**AVAILABLE RECORDS**.
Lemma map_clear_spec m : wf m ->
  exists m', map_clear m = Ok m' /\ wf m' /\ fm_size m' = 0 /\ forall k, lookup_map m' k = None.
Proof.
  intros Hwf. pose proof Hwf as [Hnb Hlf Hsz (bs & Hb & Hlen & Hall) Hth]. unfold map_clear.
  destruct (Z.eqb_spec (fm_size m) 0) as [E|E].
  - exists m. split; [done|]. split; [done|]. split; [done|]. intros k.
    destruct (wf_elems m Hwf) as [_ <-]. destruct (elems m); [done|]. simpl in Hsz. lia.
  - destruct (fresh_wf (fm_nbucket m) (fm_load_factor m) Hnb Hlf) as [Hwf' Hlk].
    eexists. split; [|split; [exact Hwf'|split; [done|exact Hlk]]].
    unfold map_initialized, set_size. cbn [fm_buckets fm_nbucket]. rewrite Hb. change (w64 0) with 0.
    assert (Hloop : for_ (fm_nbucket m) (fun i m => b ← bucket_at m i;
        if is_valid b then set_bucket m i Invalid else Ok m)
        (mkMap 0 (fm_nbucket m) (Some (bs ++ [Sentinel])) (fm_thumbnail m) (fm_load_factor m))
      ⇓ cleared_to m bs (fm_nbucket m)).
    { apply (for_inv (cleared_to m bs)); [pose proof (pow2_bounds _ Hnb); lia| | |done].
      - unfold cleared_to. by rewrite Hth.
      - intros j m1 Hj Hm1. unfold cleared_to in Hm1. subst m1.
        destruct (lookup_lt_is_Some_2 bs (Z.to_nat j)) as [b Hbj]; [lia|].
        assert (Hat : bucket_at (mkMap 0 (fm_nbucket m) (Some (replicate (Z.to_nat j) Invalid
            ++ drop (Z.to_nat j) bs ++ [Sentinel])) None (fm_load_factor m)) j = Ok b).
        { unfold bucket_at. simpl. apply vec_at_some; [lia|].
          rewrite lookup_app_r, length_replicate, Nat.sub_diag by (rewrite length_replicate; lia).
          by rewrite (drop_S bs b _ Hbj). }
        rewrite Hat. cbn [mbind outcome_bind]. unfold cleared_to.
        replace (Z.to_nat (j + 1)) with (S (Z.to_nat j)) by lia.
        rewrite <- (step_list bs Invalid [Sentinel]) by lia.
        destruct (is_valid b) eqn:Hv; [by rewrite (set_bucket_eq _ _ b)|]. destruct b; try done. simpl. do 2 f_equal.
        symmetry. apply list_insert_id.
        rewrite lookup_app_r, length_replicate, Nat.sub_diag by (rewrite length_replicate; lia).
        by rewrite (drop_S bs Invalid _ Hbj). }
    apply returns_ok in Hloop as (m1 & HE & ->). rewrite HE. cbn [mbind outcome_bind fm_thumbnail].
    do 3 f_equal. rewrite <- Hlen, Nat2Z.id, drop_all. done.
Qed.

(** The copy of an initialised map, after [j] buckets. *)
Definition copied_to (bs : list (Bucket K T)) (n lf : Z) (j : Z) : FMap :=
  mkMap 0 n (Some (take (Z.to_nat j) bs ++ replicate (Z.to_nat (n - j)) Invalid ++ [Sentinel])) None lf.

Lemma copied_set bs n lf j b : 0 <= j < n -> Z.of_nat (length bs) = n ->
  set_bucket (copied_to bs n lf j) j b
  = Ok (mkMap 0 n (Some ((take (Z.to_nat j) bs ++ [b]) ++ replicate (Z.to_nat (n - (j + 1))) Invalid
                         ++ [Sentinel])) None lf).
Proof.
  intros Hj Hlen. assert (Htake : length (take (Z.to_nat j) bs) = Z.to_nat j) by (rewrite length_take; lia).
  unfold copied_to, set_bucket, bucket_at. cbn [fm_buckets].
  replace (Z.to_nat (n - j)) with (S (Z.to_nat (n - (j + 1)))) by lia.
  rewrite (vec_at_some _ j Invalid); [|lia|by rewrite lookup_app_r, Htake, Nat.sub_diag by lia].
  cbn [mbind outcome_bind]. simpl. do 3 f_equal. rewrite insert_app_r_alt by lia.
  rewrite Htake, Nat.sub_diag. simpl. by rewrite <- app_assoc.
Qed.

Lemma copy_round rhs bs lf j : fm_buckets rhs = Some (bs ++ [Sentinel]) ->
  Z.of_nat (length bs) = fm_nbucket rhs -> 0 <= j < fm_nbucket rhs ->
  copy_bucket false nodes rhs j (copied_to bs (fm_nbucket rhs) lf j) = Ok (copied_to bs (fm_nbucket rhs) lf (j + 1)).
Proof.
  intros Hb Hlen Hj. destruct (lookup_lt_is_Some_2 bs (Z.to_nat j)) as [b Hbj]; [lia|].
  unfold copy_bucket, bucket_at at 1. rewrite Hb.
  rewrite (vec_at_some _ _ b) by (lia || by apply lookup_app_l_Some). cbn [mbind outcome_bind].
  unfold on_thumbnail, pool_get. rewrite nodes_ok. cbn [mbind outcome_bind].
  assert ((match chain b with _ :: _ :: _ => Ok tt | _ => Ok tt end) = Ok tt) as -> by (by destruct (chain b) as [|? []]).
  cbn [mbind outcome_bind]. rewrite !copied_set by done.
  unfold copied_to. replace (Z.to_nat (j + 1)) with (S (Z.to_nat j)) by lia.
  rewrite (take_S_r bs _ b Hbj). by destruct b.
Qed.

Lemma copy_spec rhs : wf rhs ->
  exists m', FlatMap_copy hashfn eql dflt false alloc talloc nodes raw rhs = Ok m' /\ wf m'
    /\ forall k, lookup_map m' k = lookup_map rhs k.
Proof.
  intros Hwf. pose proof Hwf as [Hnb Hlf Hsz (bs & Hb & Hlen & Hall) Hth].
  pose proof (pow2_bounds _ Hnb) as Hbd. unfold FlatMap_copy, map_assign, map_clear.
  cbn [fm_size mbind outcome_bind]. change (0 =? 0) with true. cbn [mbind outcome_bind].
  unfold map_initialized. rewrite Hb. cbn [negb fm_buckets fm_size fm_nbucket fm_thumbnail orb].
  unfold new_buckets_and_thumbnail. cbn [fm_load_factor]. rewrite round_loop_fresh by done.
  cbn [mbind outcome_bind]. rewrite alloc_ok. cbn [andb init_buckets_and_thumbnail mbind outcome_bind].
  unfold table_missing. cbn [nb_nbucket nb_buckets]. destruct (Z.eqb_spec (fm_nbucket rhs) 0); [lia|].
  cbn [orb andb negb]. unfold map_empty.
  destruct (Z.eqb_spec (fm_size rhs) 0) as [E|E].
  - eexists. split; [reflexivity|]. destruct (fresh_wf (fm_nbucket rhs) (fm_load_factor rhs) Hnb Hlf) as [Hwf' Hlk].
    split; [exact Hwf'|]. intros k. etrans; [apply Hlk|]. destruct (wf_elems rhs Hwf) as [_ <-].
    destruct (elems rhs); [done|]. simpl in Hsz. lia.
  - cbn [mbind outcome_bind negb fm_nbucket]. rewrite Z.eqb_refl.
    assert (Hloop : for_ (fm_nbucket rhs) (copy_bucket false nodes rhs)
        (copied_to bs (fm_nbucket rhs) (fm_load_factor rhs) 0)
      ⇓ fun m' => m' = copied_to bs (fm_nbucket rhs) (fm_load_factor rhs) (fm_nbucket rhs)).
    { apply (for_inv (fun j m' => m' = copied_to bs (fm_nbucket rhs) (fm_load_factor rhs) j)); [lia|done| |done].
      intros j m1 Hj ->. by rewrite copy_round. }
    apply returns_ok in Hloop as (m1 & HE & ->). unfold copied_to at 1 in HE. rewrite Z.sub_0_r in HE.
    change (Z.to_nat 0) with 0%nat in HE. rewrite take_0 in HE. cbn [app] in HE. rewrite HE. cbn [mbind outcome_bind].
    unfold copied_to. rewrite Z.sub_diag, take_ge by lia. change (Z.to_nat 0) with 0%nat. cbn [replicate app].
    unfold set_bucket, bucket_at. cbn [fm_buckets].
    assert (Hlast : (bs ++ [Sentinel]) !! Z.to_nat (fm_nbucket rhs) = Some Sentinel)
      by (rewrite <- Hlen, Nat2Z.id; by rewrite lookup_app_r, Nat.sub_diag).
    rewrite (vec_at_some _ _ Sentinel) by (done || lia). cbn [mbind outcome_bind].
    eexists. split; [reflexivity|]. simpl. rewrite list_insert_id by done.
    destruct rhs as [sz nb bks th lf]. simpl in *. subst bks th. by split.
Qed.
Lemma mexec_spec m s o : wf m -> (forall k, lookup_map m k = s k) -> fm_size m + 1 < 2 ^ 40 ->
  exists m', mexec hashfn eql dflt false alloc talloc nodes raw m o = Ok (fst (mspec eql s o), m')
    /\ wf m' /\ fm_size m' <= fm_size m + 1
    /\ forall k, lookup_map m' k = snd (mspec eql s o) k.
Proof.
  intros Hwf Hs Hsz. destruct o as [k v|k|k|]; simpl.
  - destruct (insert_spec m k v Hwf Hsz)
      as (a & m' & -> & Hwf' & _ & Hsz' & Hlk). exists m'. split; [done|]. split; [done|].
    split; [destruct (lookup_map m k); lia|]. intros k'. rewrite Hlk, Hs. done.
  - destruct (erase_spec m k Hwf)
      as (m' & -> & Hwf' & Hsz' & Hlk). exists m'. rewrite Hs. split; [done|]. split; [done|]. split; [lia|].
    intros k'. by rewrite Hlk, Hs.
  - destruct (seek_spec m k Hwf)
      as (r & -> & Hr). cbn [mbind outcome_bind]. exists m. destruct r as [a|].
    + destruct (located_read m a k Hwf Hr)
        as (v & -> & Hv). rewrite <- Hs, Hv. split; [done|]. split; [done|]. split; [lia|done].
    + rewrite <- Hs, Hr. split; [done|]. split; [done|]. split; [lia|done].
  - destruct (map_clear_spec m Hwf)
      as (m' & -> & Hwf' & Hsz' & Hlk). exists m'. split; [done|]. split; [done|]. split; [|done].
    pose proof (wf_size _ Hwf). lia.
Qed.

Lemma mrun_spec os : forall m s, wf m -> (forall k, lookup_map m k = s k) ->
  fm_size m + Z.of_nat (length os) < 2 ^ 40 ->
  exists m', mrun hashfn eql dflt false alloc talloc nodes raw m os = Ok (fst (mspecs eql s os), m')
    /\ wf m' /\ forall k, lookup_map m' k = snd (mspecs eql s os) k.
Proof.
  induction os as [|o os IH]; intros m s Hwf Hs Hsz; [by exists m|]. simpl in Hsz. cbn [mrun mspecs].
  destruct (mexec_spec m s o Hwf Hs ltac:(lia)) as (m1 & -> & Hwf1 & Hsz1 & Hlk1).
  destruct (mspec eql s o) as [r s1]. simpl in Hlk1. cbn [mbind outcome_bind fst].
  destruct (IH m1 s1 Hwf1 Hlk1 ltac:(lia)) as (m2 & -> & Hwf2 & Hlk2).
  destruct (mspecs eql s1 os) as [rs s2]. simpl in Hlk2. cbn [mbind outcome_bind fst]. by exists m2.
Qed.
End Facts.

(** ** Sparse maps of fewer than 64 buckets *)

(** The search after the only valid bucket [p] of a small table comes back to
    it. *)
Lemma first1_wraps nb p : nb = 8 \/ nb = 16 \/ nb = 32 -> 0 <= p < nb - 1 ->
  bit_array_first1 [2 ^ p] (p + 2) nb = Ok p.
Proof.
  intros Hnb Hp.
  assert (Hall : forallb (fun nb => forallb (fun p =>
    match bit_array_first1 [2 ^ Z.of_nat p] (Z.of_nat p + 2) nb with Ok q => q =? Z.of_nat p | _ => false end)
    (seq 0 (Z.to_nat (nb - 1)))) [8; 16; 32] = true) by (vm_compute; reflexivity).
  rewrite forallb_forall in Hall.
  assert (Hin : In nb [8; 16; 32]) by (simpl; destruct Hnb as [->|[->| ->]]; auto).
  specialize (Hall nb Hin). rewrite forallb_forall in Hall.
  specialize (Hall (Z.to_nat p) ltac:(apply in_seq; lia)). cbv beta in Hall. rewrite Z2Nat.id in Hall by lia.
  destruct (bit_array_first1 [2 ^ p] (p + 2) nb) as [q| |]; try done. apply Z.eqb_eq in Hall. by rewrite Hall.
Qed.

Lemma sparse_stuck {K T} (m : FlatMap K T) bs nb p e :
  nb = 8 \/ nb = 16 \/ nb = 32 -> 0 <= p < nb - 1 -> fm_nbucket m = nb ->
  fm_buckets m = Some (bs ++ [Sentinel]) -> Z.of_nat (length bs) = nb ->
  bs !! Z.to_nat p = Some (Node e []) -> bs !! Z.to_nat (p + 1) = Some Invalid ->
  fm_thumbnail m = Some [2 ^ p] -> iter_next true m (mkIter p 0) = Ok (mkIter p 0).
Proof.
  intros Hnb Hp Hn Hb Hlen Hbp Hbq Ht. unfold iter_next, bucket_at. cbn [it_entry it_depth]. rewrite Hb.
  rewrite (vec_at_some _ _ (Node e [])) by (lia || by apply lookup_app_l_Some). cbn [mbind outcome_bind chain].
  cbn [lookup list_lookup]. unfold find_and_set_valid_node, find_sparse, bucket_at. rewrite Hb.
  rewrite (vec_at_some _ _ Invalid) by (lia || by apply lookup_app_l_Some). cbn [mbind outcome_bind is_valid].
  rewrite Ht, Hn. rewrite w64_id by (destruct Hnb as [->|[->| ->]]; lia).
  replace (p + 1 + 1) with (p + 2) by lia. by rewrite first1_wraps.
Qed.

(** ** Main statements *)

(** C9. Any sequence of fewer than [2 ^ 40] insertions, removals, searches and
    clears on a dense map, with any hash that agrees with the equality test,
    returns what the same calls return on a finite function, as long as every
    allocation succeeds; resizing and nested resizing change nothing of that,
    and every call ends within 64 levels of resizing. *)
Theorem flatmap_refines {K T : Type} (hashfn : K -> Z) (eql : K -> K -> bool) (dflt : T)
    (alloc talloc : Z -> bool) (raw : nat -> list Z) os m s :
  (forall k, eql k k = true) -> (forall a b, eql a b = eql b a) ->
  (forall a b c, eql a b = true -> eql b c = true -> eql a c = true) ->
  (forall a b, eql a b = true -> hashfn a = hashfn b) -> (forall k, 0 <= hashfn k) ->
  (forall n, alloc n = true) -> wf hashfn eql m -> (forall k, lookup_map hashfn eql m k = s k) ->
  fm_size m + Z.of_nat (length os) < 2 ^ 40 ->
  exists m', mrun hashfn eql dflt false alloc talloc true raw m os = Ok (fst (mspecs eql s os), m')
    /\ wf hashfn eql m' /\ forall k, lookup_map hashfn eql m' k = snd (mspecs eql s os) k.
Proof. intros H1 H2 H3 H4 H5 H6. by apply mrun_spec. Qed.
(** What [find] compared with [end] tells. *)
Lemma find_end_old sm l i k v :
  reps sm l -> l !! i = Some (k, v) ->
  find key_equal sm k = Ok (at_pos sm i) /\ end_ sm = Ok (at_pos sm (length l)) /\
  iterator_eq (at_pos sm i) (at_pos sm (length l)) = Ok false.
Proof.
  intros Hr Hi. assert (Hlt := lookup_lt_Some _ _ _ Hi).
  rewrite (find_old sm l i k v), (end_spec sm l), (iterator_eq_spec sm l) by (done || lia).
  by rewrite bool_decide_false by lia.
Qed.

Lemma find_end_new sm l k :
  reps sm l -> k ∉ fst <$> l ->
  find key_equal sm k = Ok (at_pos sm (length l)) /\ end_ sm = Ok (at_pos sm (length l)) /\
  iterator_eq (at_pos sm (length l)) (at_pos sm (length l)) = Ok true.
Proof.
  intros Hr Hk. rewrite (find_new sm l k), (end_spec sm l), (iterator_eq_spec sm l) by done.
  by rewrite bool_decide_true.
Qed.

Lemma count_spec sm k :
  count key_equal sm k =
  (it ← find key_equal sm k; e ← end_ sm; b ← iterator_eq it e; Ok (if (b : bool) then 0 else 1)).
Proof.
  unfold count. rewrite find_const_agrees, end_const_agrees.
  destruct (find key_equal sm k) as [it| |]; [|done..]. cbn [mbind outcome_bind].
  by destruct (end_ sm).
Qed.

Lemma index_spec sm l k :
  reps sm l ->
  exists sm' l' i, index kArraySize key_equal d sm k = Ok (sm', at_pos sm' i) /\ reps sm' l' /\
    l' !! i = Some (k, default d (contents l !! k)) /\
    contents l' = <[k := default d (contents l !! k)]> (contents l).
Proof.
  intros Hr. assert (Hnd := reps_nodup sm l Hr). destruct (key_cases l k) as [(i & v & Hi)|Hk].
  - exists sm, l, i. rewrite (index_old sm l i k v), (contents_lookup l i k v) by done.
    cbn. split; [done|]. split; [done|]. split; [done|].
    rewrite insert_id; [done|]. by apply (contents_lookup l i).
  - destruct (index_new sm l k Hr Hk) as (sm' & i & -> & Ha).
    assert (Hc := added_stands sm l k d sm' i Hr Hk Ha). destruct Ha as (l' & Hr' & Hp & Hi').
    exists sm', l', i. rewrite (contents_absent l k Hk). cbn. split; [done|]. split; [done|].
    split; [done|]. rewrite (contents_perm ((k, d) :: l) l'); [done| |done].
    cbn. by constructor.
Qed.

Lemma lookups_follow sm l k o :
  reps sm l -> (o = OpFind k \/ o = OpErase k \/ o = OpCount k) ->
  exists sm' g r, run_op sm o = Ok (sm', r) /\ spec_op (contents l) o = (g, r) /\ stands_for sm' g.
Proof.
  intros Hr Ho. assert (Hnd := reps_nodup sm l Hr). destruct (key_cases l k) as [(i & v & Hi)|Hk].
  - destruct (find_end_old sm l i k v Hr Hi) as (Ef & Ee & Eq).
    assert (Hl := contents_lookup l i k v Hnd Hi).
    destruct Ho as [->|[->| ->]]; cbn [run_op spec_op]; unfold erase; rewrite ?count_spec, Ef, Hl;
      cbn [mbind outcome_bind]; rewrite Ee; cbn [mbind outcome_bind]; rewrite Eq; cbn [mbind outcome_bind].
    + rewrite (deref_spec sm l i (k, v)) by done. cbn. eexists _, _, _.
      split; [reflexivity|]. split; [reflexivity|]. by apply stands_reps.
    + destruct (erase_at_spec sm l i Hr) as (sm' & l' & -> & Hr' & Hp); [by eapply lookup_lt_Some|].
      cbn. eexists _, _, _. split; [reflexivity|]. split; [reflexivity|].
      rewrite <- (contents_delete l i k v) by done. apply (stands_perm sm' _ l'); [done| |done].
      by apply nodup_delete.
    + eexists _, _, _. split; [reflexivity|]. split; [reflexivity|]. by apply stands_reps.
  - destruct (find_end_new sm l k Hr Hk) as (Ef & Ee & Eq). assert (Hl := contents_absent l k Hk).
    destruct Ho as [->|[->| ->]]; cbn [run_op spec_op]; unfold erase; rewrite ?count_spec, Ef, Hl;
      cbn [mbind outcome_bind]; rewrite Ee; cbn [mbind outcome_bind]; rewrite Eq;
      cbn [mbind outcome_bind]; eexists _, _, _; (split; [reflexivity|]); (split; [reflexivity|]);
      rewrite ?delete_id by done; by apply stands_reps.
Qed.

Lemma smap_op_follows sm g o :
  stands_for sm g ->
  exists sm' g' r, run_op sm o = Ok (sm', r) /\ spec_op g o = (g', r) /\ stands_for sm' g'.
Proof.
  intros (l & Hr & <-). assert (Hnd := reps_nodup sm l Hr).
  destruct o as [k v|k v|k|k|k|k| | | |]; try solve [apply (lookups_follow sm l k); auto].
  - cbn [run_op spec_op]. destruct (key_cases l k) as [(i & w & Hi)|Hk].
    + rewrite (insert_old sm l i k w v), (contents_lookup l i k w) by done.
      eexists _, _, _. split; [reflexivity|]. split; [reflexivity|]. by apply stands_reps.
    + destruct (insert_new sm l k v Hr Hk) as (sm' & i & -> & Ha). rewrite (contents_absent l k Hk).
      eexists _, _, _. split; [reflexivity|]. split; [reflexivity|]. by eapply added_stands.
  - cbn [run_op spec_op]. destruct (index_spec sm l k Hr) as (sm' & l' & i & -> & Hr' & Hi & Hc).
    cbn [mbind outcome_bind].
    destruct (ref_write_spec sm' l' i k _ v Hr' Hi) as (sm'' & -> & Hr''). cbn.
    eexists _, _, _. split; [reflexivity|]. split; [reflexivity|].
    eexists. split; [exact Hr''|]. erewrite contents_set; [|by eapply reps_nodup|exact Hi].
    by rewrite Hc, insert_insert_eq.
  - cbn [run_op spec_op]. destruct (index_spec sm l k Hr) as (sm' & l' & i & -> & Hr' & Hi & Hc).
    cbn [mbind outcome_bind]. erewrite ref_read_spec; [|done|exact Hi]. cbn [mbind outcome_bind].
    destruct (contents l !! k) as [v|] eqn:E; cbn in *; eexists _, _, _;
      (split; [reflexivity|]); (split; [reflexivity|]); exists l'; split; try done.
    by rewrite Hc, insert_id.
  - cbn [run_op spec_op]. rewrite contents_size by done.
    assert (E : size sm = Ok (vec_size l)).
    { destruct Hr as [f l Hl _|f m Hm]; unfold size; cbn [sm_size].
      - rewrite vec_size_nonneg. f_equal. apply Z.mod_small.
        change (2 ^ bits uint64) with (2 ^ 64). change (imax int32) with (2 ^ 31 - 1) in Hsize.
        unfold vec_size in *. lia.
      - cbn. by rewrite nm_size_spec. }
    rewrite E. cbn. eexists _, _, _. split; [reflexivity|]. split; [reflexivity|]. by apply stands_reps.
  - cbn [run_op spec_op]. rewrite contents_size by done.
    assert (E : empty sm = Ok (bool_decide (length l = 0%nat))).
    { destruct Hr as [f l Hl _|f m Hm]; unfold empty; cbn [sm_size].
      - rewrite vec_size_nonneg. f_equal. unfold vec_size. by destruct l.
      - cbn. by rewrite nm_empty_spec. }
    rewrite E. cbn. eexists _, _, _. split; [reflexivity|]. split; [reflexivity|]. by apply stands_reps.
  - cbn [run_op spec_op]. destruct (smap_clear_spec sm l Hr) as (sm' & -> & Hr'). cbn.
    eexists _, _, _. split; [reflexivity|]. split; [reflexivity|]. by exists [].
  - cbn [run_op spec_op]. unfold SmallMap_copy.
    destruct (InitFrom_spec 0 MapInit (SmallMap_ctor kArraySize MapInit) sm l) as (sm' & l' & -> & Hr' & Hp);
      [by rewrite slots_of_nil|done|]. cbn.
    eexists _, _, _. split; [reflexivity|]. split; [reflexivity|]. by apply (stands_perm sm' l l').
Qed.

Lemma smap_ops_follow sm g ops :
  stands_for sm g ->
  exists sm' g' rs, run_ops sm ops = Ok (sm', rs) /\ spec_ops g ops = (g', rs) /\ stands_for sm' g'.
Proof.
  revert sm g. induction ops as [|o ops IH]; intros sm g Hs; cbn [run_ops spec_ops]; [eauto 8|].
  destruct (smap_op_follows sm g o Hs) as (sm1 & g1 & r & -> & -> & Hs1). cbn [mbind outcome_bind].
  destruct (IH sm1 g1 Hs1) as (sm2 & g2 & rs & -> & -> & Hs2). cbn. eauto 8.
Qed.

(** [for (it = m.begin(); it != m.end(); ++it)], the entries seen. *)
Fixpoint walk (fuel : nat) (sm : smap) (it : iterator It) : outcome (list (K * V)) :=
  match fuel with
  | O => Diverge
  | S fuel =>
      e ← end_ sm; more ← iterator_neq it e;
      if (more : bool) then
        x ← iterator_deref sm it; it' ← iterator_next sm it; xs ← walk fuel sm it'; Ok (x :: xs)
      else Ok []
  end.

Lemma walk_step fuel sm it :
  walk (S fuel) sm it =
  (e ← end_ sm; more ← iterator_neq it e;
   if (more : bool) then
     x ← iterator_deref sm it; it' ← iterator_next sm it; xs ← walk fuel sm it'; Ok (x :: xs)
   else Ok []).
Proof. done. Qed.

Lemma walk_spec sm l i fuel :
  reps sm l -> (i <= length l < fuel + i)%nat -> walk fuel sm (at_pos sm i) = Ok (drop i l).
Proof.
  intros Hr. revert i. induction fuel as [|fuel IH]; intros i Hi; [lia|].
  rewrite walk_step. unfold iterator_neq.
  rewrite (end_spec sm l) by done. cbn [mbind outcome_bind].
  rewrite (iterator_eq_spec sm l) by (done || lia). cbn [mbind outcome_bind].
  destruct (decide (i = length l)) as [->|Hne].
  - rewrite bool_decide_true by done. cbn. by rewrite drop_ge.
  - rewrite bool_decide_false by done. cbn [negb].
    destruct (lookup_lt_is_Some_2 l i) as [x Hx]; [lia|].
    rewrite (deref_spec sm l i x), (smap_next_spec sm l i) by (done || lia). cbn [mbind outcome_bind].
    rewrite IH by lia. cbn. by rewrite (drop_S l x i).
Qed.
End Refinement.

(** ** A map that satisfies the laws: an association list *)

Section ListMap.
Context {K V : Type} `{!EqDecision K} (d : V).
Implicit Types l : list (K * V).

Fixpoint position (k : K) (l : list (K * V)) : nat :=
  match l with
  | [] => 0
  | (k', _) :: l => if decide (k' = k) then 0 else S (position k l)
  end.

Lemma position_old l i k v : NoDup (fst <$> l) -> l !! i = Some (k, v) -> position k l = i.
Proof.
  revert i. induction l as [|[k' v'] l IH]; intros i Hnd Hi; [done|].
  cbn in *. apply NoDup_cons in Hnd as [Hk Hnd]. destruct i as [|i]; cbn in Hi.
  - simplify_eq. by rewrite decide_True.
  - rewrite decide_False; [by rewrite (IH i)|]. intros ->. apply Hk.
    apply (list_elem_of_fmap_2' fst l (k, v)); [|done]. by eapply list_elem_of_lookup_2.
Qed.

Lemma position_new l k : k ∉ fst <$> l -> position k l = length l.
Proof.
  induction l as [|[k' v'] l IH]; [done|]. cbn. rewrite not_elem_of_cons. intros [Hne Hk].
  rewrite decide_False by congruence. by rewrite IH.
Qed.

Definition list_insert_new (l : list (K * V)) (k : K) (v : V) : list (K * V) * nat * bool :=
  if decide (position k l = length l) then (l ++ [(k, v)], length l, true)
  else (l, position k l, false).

**ACTIVITY**.
The required answer is each line of the data in which the word "talloc" appears.

**REPLY TO THE TASK**.
  exists m', FlatMap_copy hashfn eql dflt false alloc talloc nodes raw rhs = Ok m' /\ wf m'
  exists m', mexec hashfn eql dflt false alloc talloc nodes raw m o = Ok (fst (mspec eql s o), m')
  exists m', mrun hashfn eql dflt false alloc talloc nodes raw m os = Ok (fst (mspecs eql s os), m')
    (alloc talloc : Z -> bool) (raw : nat -> list Z) os m s :
  exists m', mrun hashfn eql dflt false alloc talloc true raw m os = Ok (fst (mspecs eql s os), m')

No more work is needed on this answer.